__Your instructions__: Scan the following material for the string "unit" and copy each line in which it appears.

__Records to process__:
(** [text.expandtabs(tabsize)], from column [col]. *)
Fixpoint expandtabs (tabsize col : nat) (s : str) : str :=
  match s with
  | [] => []
  | c :: s' =>
      if chr_is 9 c then
        if Nat.ltb 0 tabsize then
          let incr := (tabsize - col mod tabsize)%nat in
          repeat space incr ++ expandtabs tabsize (col + incr) s'
        else expandtabs tabsize col s'
      else if (chr_is 10 c || chr_is 13 c)%bool then
        c :: expandtabs tabsize 0 s'
      else c :: expandtabs tabsize (S col) s'
  end.

(** [text.translate(unicode_whitespace_trans)] *)
Definition translate_whitespace (s : str) : str :=
  map (fun c => if ws c then space else c) s.

Definition _munge_whitespace (text : str) : str :=
  translate_whitespace (expandtabs 8 0 text).

(** *** [wordsep_re]

    The lookarounds of the pattern.  [behind] is the text before
    the current position, nearest character first. *)

Definition head_is {A} (p : A -> bool) (s : list A) : bool :=
  match s with
  | c :: _ => p c
  | [] => false
  end.

(** [(?=-{2,}\w)] and, at a dash, the match of [-{2,} (?=\w)]: two
    dashes or more, the whole run followed by a word character. *)
Definition em_dash_ahead (s : str) : bool :=
  match s with
  | d1 :: d2 :: s' =>
      (dash d1 && dash d2 && head_is re_word (drop_while dash s'))%bool
  | _ => false
  end.

(** [(?<=letter{2}-) | (?<=letter-letter-)], read before the dash
    is consumed. *)
Definition hyphen_behind (behind : str) : bool :=
  match behind with
  | b1 :: b2 :: behind' =>
      (letter b1 && (letter b2 || (dash b2 && head_is letter behind')))%bool
  | _ => false
  end.

(** [(?= letter -? letter)] *)
Definition hyphen_ahead (s : str) : bool :=
  match s with
  | a1 :: a2 :: s' =>
      (letter a1 && (letter a2 || (dash a2 && head_is letter s')))%bool
  | _ => false
  end.

(** Which alternative of the pattern the chunk in progress comes
    from. *)
Inductive alt : Type :=
| Between
| Whitespace
| EmDash
| Word.

(** The alternative that matches at a chunk start, where [c] is
    the next character and [s'] the text after it. *)
Definition start_alt (behind : str) (c : ascii) (s' : str) : alt :=
  if ws c then Whitespace
  else if (head_is word_punct behind && em_dash_ahead (c :: s'))%bool
  then EmDash
  else Word.

(** Whether the chunk in progress ends before [c]. *)
Definition ends_before (a : alt) (behind : str) (c : ascii) (s' : str)
    : bool :=
  match a with
  | Between => true
  | Whitespace => negb (ws c)
  | EmDash => negb (dash c)
  | Word => (ws c || (head_is word_punct behind
                      && em_dash_ahead (c :: s')))%bool
  end.

Definition emit (cur : str) (chunks : list str) : list str :=
  match cur with
  | [] => chunks
  | _ => rev cur :: chunks
  end.

(** [wordsep_re.split(text)] without the empty strings: the matches
    of the pattern, which follow one another from the start of the
    text to its end.  [cur] is the chunk in progress, last
    character first. *)
Fixpoint wordsep_split (a : alt) (behind cur : str) (s : str) : list str :=
  match s with
  | [] => emit cur []
  | c :: s' =>
      if ends_before a behind c s' then
        emit cur
          (wordsep_split (start_alt behind c s') (c :: behind) [c] s')
      else
        match a with
        | Word =>
            if (dash c && hyphen_behind behind && hyphen_ahead s')%bool
            then emit (c :: cur)
                   (wordsep_split Between (c :: behind) [] s')
            else wordsep_split a (c :: behind) (c :: cur) s'
        | _ => wordsep_split a (c :: behind) (c :: cur) s'
        end
  end.

Definition _split (text : str) : list str :=
  wordsep_split Between [] [] text.

Definition _split_chunks (text : str) : list str :=
  _split (_munge_whitespace text).

(** *** Filling lines *)

(** [s.rfind(c, 0, stop)] *)
Fixpoint find_last (p : ascii -> bool) (s : str) (i found : Z) : Z :=
  match s with
  | [] => found
  | c :: s' => find_last p s' (i + 1) (if p c then i else found)
  end.

Definition rfind (p : ascii -> bool) (s : str) (stop : Z) : Z :=
  find_last p (slice_to s stop) 0 (-1).

(** [chunk.strip() == ''] *)
Definition blank (chunk : str) : bool := negb (truthy (str_strip chunk)).

(** The stack [reversed_chunks] is a list whose head is the top of
    the stack, that is the next chunk of the text. *)
Definition _handle_long_word (reversed_chunks cur_line : list str)
    (cur_len width : Z) : result (list str * list str) :=
  let space_left := if width <? 1 then 1 else width - cur_len in
  match reversed_chunks with
  | [] => Raise IndexError
  | chunk :: below =>
      let stop :=
        if space_left <? len chunk then
          let hyphen := rfind dash chunk space_left in
          if ((0 <? hyphen)
              && existsb (fun c => negb (dash c)) (slice_to chunk hyphen))%bool
          then hyphen + 1
          else space_left
        else space_left in
      Ok (slice_from chunk stop :: below, cur_line ++ [slice_to chunk stop])
  end.

(** The inner loop: chunks move to the line while they fit. *)
Fixpoint fill_line (width : Z) (chunks cur_line : list str) (cur_len : Z)
    : list str * list str * Z :=
  match chunks with
  | [] => (chunks, cur_line, cur_len)
  | chunk :: below =>
      let l := len chunk in
      if cur_len + l <=? width
      then fill_line width below (cur_line ++ [chunk]) (cur_len + l)
      else (chunks, cur_line, cur_len)
  end.

(** [if cur_line and cur_line[-1].strip() == '': del cur_line[-1]] *)
Definition drop_last_blank (cur_line : list str) : list str :=
  match last cur_line with
  | Some chunk => if blank chunk then removelast cur_line else cur_line
  | None => cur_line
  end.

(** One pass of the outer loop of [_wrap_chunks], on a non-empty
    stack: the stack and the lines after it. *)
Definition wrap_pass (width : Z) (chunks lines : list str)
    : result (list str * list str) :=
  let chunks :=
    match chunks with
    | chunk :: below =>
        if (blank chunk && truthy lines)%bool then below else chunks
    | [] => chunks
    end in
  let '(chunks, cur_line, cur_len) := fill_line width chunks [] 0 in
  '(chunks, cur_line) ←
    (if head_is (fun chunk => width <? len chunk) chunks
     then _handle_long_word chunks cur_line cur_len width
     else Ok (chunks, cur_line));
  let cur_line := drop_last_blank cur_line in
  mret (chunks, if truthy cur_line then lines ++ [concat cur_line] else lines).
(** The loop that collects blocks of commented-out code (lines 595-640);
    it returns [in_block_comment], [commented_code_lines] and
    [current_block]. *)
Fixpoint commented_code_loop `{Runtime} (language : string)
    (markers : list string) (lines : list string) (i : Z)
    (in_block_comment : bool) (commented_code_lines : list (list (Z * string)))
    (current_block : list (Z * string))
  : bool * list (list (Z * string)) * list (Z * string) :=
  match lines with
  | [] => (in_block_comment, commented_code_lines, current_block)
  | line :: rest =>
      let line_stripped := strip line in
      if String.eqb line_stripped "" then
        commented_code_loop language markers rest (i + 1) in_block_comment
          commented_code_lines current_block
      else
        let in_block_comment :=
          block_comment_after language line_stripped in_block_comment in
        let is_comment := existsb (startswith line_stripped) markers in
        if is_comment || in_block_comment then
          let code_line := strip_marker markers line_stripped in
          if existsb (fun indicator => re_search indicator code_line)
               code_indicators
          then commented_code_loop language markers rest (i + 1)
                 in_block_comment commented_code_lines
                 (current_block ++ [(i + 1, line_stripped)])
          else commented_code_loop language markers rest (i + 1)
                 in_block_comment commented_code_lines current_block
        else
          match current_block with
          | [] =>
              commented_code_loop language markers rest (i + 1)
                in_block_comment commented_code_lines current_block
          | _ =>
              commented_code_loop language markers rest (i + 1)
                in_block_comment
                (if 1 <? len current_block
                 then commented_code_lines ++ [current_block]
                 else commented_code_lines)
                []
          end
  end.

(** The report of the commented-out blocks (lines 647-655). *)
Definition report_commented_code (file : string)
    (commented_code_lines : list (list (Z * string))) (a : Analyzer)
  : Analyzer :=
  fold_left (fun a block =>
    let start_line := fst (hd (0, "") block) in
    let end_line := fst (last block (0, "")) in
    add_code_smell file
      {| i_type := "commented_code";
         i_description :=
           ("Commented-out code block (lines " ++ str_int start_line ++ "-"
            ++ str_int end_line ++ ")")%string;
         i_severity := "low";
         i_line := Some start_line;
         i_context := None |} a)
    commented_code_lines a.

(** The language test of a rule (lines 660-662 and 679-681): the rule is
    skipped. *)
Definition rule_skipped (rule : Rule) (language : string) : bool :=
  negb (str_in "all" (r_languages rule))
  && negb (str_in (lower language) (map lower (r_languages rule))).

(** The issue of one regex match (lines 667-674 and 687-694). *)
Definition match_issue (rule : Rule) (content : string) (m : Match) : Issue :=
  let line_number := count_newlines (slice_to (m_start m) content) + 1 in
  {| i_type := r_name rule;
     i_description := r_description rule;
     i_severity := r_severity rule;
     i_line := Some line_number;
     i_context :=
       Some (strip (nth (Z.to_nat (line_number - 1)) (split_lines content) ""))
  |}.

(** The security loop (lines 658-674). *)
Definition security_loop `{Runtime} (file content language : string)
    (a : Analyzer) : Analyzer :=
  fold_left (fun a vuln =>
    if rule_skipped vuln language then a
    else
      match r_regex vuln with
      | Some regex =>
          fold_left (fun a m =>
            add_security_issue file (match_issue vuln content m) a)
            (re_finditer regex content) a
      | None => a
      end)
    SECURITY_VULNERABILITIES a.

(** The performance loop (lines 677-694). *)
Definition performance_loop `{Runtime} (file content language : string)
    (a : Analyzer) : Analyzer :=
  fold_left (fun a issue =>
    if rule_skipped issue language then a
    else
      match r_regex issue with
      | Some regex =>
          fold_left (fun a m =>
            add_performance_issue file (match_issue issue content m) a)
            (re_finditer regex content) a
      | None => a
      end)
    PERFORMANCE_ISSUES a.

(** The value of the loop variable [issue_name] once the performance loop
    is over: the last key of [PERFORMANCE_ISSUES]. *)
Definition issue_name_after_loop : string :=
  last (map r_name PERFORMANCE_ISSUES) "".

(** *** The nested-loop block (lines 697-781) *)

Definition loop_patterns : dict string string :=
  [ ("Python", "\b(for|while)\b"); ("JavaScript", "\b(for|while|do)\b");
    ("Java", "\b(for|while|do)\b"); ("C", "\b(for|while|do)\b");
    ("C++", "\b(for|while|do)\b"); ("C#", "\b(for|while|do|foreach)\b");
    ("Ruby", "\b(for|while|until|each)\b");
    ("PHP", "\b(for|while|do|foreach)\b") ].

(** The [while] loop that looks for the end of an indented block
    (lines 741-754); [pos] grows at every turn, so [turns] beyond the
    length of [content] are never needed. *)
Fixpoint indented_block_end (turns : nat) (content : string)
    (indentation pos : nat) : nat :=
  match turns with
  | O => String.length content
  | S turns' =>
      if (pos <? String.length content)%nat then
        let line_start := pos in
        let line_end :=
          match find_from content nl line_start with
          | Some e => e
          | None => String.length content
          end in
        let line := slice line_start line_end content in
        if negb (String.eqb (strip line) "")
           && (String.length line - String.length (lstrip line)
               <=? indentation)%nat
        then (line_start - 1)%nat
        else indented_block_end turns' content indentation (line_end + 1)
      else String.length content
  end.

(** The [for] loop that looks for the matching closing brace
    (lines 759-768), over the text from index [j] on. *)
Fixpoint matching_brace (rest : string) (j : nat) (opening_count : Z)
  : option nat :=
  match rest with
  | EmptyString => None
  | String c rest' =>
      if Ascii.eqb c "{"%char then matching_brace rest' (S j) (opening_count + 1)
      else if Ascii.eqb c "}"%char then
        if opening_count - 1 =? 0 then Some j
        else matching_brace rest' (S j) (opening_count - 1)
      else matching_brace rest' (S j) opening_count
  end.

(** Lines 771-781: the search for an inner loop in the block. *)
Definition report_nested_loop `{Runtime} (file content loop_regex : string)
    (line_number : Z) (block_start block_end : nat) : M unit :=
  let block_content := slice block_start block_end content in
  match re_finditer loop_regex block_content with
  | [] => ret tt
  | inner_loops :: _ =>
      let inner_line :=
        line_number
        + count_newlines (slice_to (m_start inner_loops) block_content) in
      modify (add_performance_issue file
        {| i_type := "nested_loops";
           i_description :=
             ("Nested loops detected (outer loop at line "
              ++ str_int line_number ++ ", inner at line "
              ++ str_int inner_line ++ ")")%string;
           i_severity := "high";
           i_line := Some line_number;
           i_context := None |})
  end.

(** The loop over the loop keywords (lines 714-781). [block_start] is a
    local variable that only the brace branch assigns: it is [None] until
    then, and reading it unassigned raises. *)
Fixpoint nested_loops_loop `{Runtime} (file content loop_regex : string)
    (loop_matches : list Match) (block_start : option nat) : M unit :=
  match loop_matches with
  | [] => ret tt
  | m :: rest =>
      let loop_start := m_start m in
      let line_number := count_newlines (slice_to loop_start content) + 1 in
      match find_from content "{" loop_start with
      | None =>
          match find_from content ":" loop_start with
          | None => nested_loops_loop file content loop_regex rest block_start
          | Some opening_bracket =>
              let next_line_start :=
                match find_from content nl opening_bracket with
                | Some p => (p + 1)%nat
                | None => O
                end in
              if (String.length content <=? next_line_start)%nat then
                nested_loops_loop file content loop_regex rest block_start
              else
                let next_line_end :=
                  match find_from content nl next_line_start with
                  | Some e => e
                  | None => String.length content
                  end in
                let next_line := slice next_line_start next_line_end content in
                let indentation :=
                  (String.length next_line
                   - String.length (lstrip next_line))%nat in
                let block_end :=
                  indented_block_end (S (String.length content)) content
                    indentation (next_line_end + 1) in
                match block_start with
                | None =>
                    raise (OtherException "UnboundLocalError"
                             "local variable 'block_start' referenced before assignment")
                | Some start =>
                    report_nested_loop file content loop_regex line_number
                      start block_end ;;
                    nested_loops_loop file content loop_regex rest block_start
                end
          end
      | Some opening_bracket =>
          let start := (opening_bracket + 1)%nat in
          match matching_brace (slice_from start content) start 1 with
          | None =>
              nested_loops_loop file content loop_regex rest (Some start)
          | Some block_end =>
              report_nested_loop file content loop_regex line_number
                start block_end ;;
              nested_loops_loop file content loop_regex rest (Some start)
          end
      end
  end.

__Written answer__:
    (line_number : Z) (block_start block_end : nat) : M unit :=
    (loop_matches : list Match) (block_start : option nat) : M unit :=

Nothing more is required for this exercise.